Tuesday, April 15, 2014

Cooperation,-not-conflict on Ethiopian Nile Dam- Al-Ahram Weekly

The political and strategic benefits of the Renaissance Dam to Ethiopia exceed its development objectives, reports Doaa El-Bey

Cooperation, not conflict
Speakers cast light on the problems and solutions facing water security of Egypt
Building the Grand Ethiopian Renaissance Dam (GERD), which started three years ago, is de facto taking place, which explains the approach of different parties involved. The cabinet’s Supreme Committee for Nile Water is considering legal action against Ethiopia, and the Foreign Ministry has issued a detailed outline of its stand and is highlighting the importance of resolving that issue to all parties in every international visit. Ethiopia continues to call for dialogue because time is in its interest. More recently, a group of academics and experts in the field held a conference entitled “The River Nile: Cooperation rather than Conflict”, to cast light on the problems and their possible solutions.

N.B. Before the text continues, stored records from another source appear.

(** ** Reading a file into an image *)

(** The loop over the segments, when it succeeds: every segment lies inside
    the window and the buffer holds the segments' bytes, the other positions
    being as before. *)
Lemma project_segments_ok (segs : list bincopy.Segment) :
  forall bound self self',
    bincopy.wf_from bound segs ->
    wf self ->
    project_segments segs self = (ok tt, self') ->
    offset self' = offset self /\ size self' = size self
    /\ binfile self' = binfile self
    /\ (forall s, In s segs ->
                  offset self <= bincopy.address s
                  /\ bincopy.seg_end s <= offset self + size self)
    /\ (forall j, 0 <= j < size self ->
                  index (image self') j
                  = match bincopy.byte_at segs (offset self + j) with
                    | Some v => Some v
                    | None => index (image self) j
                    end).
Proof.
  induction segs as [| s segs IH]; intros bound self self' Hst Hwf H;
    cbn [project_segments] in H.
  - injection H as <-. repeat split; try reflexivity; contradiction.
  - destruct Hst as (Hb & Hne & Hrest).
    destruct (_add_bytes_to_image (bincopy.address s) (bincopy.data s) self)
      as [[e | []] self1] eqn:E; [discriminate |].
    pose proof (add_bytes_to_image_keeps self (bincopy.address s)
                                         (bincopy.data s) Hwf) as K.
    rewrite E in K. cbn [snd] in K. destruct K as (W1 & _).
    apply add_bytes_to_image_ok_inv in E as (Hlo & Hhi & ->).
    destruct (IH _ _ _ Hrest W1 H) as (O & S & B & Hin & Hidx).
    cbn [offset size binfile image set_image] in *.
    pose proof (wf_image_len self Hwf) as Hlen.
    pose proof (len_pos _ Hne) as Hp.
    split; [exact O | split; [exact S | split; [exact B | split]]].
    + intros s0 [<- | Hs0]; [| now apply Hin].
      split; [assumption | unfold bincopy.seg_end; lia].
    + intros j Hj. rewrite Hidx by assumption. cbn [bincopy.byte_at].
      rewrite index_slice_assign by lia. unfold bincopy.seg_end.
      destruct (Z.leb_spec (bincopy.address s) (offset self + j));
        destruct (Z.ltb_spec (offset self + j)
                             (bincopy.address s + len (bincopy.data s)));
        destruct (Z.leb_spec (bincopy.address s - offset self) j);
        destruct (Z.ltb_spec j (bincopy.address s - offset self
                                + len (bincopy.data s)));
        cbn [andb]; try lia; try reflexivity.
      rewrite (byte_at_below_bound segs (bincopy.seg_end s))
        by (try assumption; unfold bincopy.seg_end; lia).
      replace (offset self + j - bincopy.address s)
        with (j - (bincopy.address s - offset self)) by lia.
      destruct (nth_error (bincopy.data s)
                          (Z.to_nat (j - (bincopy.address s - offset self))))
        eqn:En; [reflexivity |].
      exfalso. revert En. apply nth_error_in_range. lia.
Qed.

(** The store only grows: a successful add keeps every stored byte. *)
Lemma add_binary_retains (b b' : bincopy.BinFile) (d : list byte) (a x : Z)
      (v : byte) :
  bincopy.wf b -> bincopy.add_binary b d a = inr b' ->
  bincopy.byte_at b x = Some v -> bincopy.byte_at b' x = Some v.
Proof.
  intros Hwf Hadd Hx.
  destruct (add_binary_inr _ _ _ _ Hwf Hadd) as (Hfree & _ & Hat & _).
  rewrite Hat.
  destruct (Z.leb_spec a x); destruct (Z.ltb_spec x (a + len d));
    cbn [andb]; try assumption.
  rewrite Hfree in Hx by lia. discriminate.
Qed.

Lemma add_runs_retains (runs : list bincopy.Segment) :
  forall b r b' x v,
    bincopy.wf b -> bincopy.add_runs runs b = (r, b') ->
    bincopy.byte_at b x = Some v -> bincopy.byte_at b' x = Some v.
Proof.
  induction runs as [| run runs IH]; intros b r b' x v Hwf H Hx; simpl in H.
  - injection H as _ <-. assumption.
  - destruct (bincopy.add_binary b (bincopy.data run) (bincopy.address run))
      as [e | b1] eqn:E.
    + injection H as _ <-. assumption.
    + apply (IH b1 r b' x v); try assumption.
      * now apply (add_binary_wf b _ _ _ Hwf E).
      * now apply (add_binary_retains b b1 _ _ x v Hwf E).
Qed.

Lemma add_record_file_retains decode (fs : filesystem) (filename : string)
      (b b' : bincopy.BinFile) (r : result unit) (x : Z) (v : byte) :
  bincopy.wf b -> add_record_file decode fs filename b = (r, b') ->
  bincopy.byte_at b x = Some v -> bincopy.byte_at b' x = Some v.
Proof.
  intros Hwf H Hx. unfold add_record_file in H.
  destruct (fs filename) as [contents |]; [| now injection H as _ <-].
  destruct (decode contents) as [e | runs]; [now injection H as _ <- |].
  destruct (bincopy.add_runs runs b) as [[e |] b1] eqn:E;
    injection H as _ <-; now apply (add_runs_retains runs b _ b1 x v Hwf E).
Qed.

(** Whatever happens while a file is loaded, no stored byte is lost or
    changed. *)
Lemma load_file_retains (fs : filesystem) (filename : string) (addr : Z)
      (ftype : option string) (b b' : bincopy.BinFile) (r : result unit)
      (x : Z) (v : byte) :
  bincopy.wf b -> load_file fs filename addr ftype b = (r, b') ->
  bincopy.byte_at b x = Some v -> bincopy.byte_at b' x = Some v.
Proof.
  intros Hwf H Hx. unfold load_file in H.
  destruct (is_type ftype "srecord");
    [now apply (add_record_file_retains _ _ _ _ _ _ x v Hwf H) |].
  destruct (is_type ftype "binary").
  { unfold add_binary_file in H.
    destruct (fs filename) as [contents |]; [| now injection H as _ <-].
    destruct (bincopy.add_binary b (file_bytes contents) addr) as [e | b1] eqn:E;
      injection H as _ <-; [assumption |].
    now apply (add_binary_retains b b1 _ _ x v Hwf E). }
  destruct (is_type ftype "intelhex");
    [now apply (add_record_file_retains _ _ _ _ _ _ x v Hwf H) |].
  destruct (is_type ftype "hex"); [| now injection H as _ <-].
  destruct (_import_hex fs filename) as [e | bb]; [now injection H as _ <- |].
  destruct (bincopy.add_binary b bb addr) as [e | b1] eqn:E;
    injection H as _ <-; [assumption |].
  now apply (add_binary_retains b b1 _ _ x v Hwf E).
Qed.

(** A [readfile] that succeeds loaded the file and projected every segment
    of the store. *)
Lemma readfile_ok_inv (fs : filesystem) (filename : string) (addr : Z)
      (self self' : EPROM) (ftype : option string) :
  readfile fs filename addr self = (ok ftype, self') ->
  exists b,
    load_file fs filename addr ftype (binfile self) = (ok tt, b)
    /\ project_segments (bincopy.segments b) (set_binfile self b)
       = (ok tt, self').
Proof.
  unfold readfile. intro H.
  destruct (_get_filetype fs filename) as [e | ft]; [discriminate |].
  destruct (load_file fs filename addr ft (binfile self)) as [r b] eqn:El.
  destruct r as [[] | []]; try discriminate.
  destruct (project_segments (bincopy.segments b) (set_binfile self b))
    as [[e | []] s2] eqn:Ep; [discriminate |].
  injection H as <- <-. exists b. now split.
Qed.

Egypt described the Nile water issue as an issue of national security. Last month, the Foreign Ministry announced a detailed outline of the official stance on GERD, stating that it is looking forward to negotiating a “win-win” solution for all parties, through which protecting the developmental needs of Ethiopia and the water security of Egypt and Sudan is achieved. A few days later, the Foreign Ministry spokesman Badr Abdel-Atti stressed that an “integrated action plan” is being implemented “gradually” to protect Egypt’s water security interests with regard to the construction of GERD, and that Egypt’s position on the dam is unchanged. He also said that there is no room at all for concessions or allowances harming our interests because it is a subject of national security. The ministry’s plan includes “political, legal and other technical elements”, Abdel-Atti added.

In the meantime, Addis Ababa confirmed that it is ready to open talks with Cairo on the dam project, following news that Egypt has formed a special legal committee to look at the possibility of securing international arbitration over the issue of the dam. Speaking at a ceremony held to mark three years since the construction of the dam started, the Ethiopian Water Minister Alemayehu Tegenu said early this month that his government had “exerted utmost efforts to build trust among all riparian countries,” adding that, “Egypt has continued to engage in negative campaigning against the dam.” Tegenu criticised Cairo’s attempts to politicise the issue and the action of a panel of experts tasked with studying the dam’s potential impact on downstream states.

This week, in the course of the sixth international conference of the Arab Health Water Association (AHWA), a panel of experts drew a detailed and rather sombre picture of the Nile water problem and its impact on Egypt and the region at the legal, technical, geological, environmental, political and hydro-political levels. That was in the sixth international conference. Mohamed Salman Tayel, a political science professor at Cairo University, argued that the project is political rather than developmental. He pointed to the fact that Egypt obtains 96.4 per cent of its water needs from the Nile, compared to two per cent in the case of Ethiopia; thus Nile water is of marginal importance to Addis Ababa. This is a conflict among Nile basin states that started in the 1950s, he went on to explain.

However, Tayel regarded factors as the high cost of the dam, the nature of the land on which it is being built, the relocation of people living in the area, the short life expectancy of the dam, as clear evidence that the purpose of the project is to put political pressure on Egypt. By so doing, Tayel added, Addis Ababa aims to create a state of political satisfaction on the internal level and unite the people on a common cause. On the external level, it aims to achieve hydro-political hegemony on the Nile as the first step on the way becoming “actor and initiator” in the region. In short, it wants to revive Harmon’s principle to “absolute territorial sovereignty”.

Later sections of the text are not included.